■ **DATA EXTRACT**:
(* ===== verification/OperatorEgress.v ===== *)
(** * The egress side of a mediated run (operator/internal/controller/agentrun_egress.go)

    The names and labels of a run's egress objects, the proxy environment of
    the agent, the two network policies that fence the agent and its daemon,
    the daemon's service, and the configuration file the daemon is started
    with.  Owner references are controller-runtime's, and left out. *)
From stdpp Require Import base list strings gmap pretty sorting.
From Stdlib Require Import ZArith Lia Ascii.
From S2P Require Import Prelude GoStrings GoUrl GoJson GoJsonPrint GoHttp Sha256 Contract Validation Egress EgressProps GoEncoding GithubCommand GithubSubmit OperatorTypes OperatorPolicy EgressConfig.


Local Open Scope Z_scope.
Local Open Scope go_scope.
Local Open Scope string_scope.

Definition egressCAMountPath : string := "/nvt-egress-ca".
Definition egressCASecretMount : string := "/etc/nvt-egressd/egress-ca".
Definition egressCASecretCert : string := egressCASecretMount ++ "/ca.crt".
Definition egressCASecretKeyFile : string := egressCASecretMount ++ "/ca.key".
Definition egressdBrokerCAFile : string := "/etc/nvt-egressd/broker-ca/ca.crt".
Definition agentRunLabelKey : string := "nvt.dev/agentrun".
Definition roleLabelKey : string := "nvt.dev/role".
Definition roleLabelAgent : string := "agent".
Definition roleLabelEgressd : string := "egressd".
Definition egressCAPort : Z := 8470.
Definition egressRouteBasePort : Z := 8471.
Definition egressForwardProxyPort : Z := 8473.
Definition capturedExplicitPort : Z := 15002.

(** ** Names and labels *)

Definition EgressdPodName (agentRunName : string) : string := agentRunName ++ "-egressd".
Definition EgressdServiceName (agentRunName : string) : string := agentRunName ++ "-egressd".
Definition EgressCAConfigMapName (agentRunName : string) : string := agentRunName ++ "-egress-ca".
Definition EgressCASecretName (agentRunName : string) : string := agentRunName ++ "-egress-ca-keypair".
Definition AgentNetworkPolicyName (agentRunName : string) : string := agentRunName ++ "-agent".
Definition EgressdNetworkPolicyName (agentRunName : string) : string := agentRunName ++ "-egressd".

Abbreviation labels := (gmap string string).

Definition agentRunLabels (agentRunName : string) : labels :=
  <[agentRunLabelKey := agentRunName]> (<["app.kubernetes.io/component" := "agentrun"]> {["app.kubernetes.io/name" := "nvt-agent"]}).

Definition enforcementLabels (agentRunName role : string) : labels := <[roleLabelKey := role]> (agentRunLabels agentRunName).

Definition run_name (agentRun : AgentRun) : string := om_Name (run_Meta agentRun).

Definition egressdLeafDNSNames (agentRun : AgentRun) : list string :=
  let service := EgressdServiceName (run_name agentRun) in
  let namespace := om_Namespace (run_Meta agentRun) in
  [service; service ++ "." ++ namespace; service ++ "." ++ namespace ++ ".svc"].

Definition headerInjectGrants (agentRun : AgentRun) : list AgentRunBrokerGrant :=
  List.filter (fun grant => AgentRunGrantMaterialization grant =? AgentRunGrantHeaderInject) (AgentRunBrokerGrants (ru_Broker (run_Spec agentRun))).

(** ** The proxy environment *)

Fixpoint distinct_hosts (seen hosts : list string) : list string :=
  match hosts with
  | [] => []
  | host :: rest => if mem host seen then distinct_hosts seen rest else host :: distinct_hosts (host :: seen) rest
  end.

Definition forwardProxyUpstreamHosts (agentRun : AgentRun) : list string :=
  if AgentRunEgressForwardProxy agentRun then distinct_hosts [] (map fi_Host (forwardProxyInjects agentRun)) else [].

Section Environment.
Variable env : string -> string.

Definition forwardProxyNoProxy (agentRun : AgentRun) : string :=
  Join (["localhost"; "127.0.0.1"; "::1"; "kubernetes.default.svc"; ".svc"; ".svc.cluster.local"; ".cluster.local";
         EgressdServiceName (run_name agentRun); "nvt-operator"]
        ++ match url_Parse (BrokerURL env) with
           | Some parsed => if Hostname parsed =? "" then [] else [Hostname parsed]
           | None => []
           end)%list ",".

Definition proxy_address (host : string) (port : Z) : string := "http://" ++ host ++ ":" ++ Itoa port.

■ **TASK STATEMENT**: Of the lines above, extract only those from the line with "Definition egressForwardProxyPort : Z" to the line with "Definition EgressdServiceName (agentRunName", both included, exactly as written.

■ **RESULT**:
Definition egressForwardProxyPort : Z := 8473.
Definition capturedExplicitPort : Z := 15002.

(** ** Names and labels *)

Definition EgressdPodName (agentRunName : string) : string := agentRunName ++ "-egressd".
Definition EgressdServiceName (agentRunName : string) : string := agentRunName ++ "-egressd".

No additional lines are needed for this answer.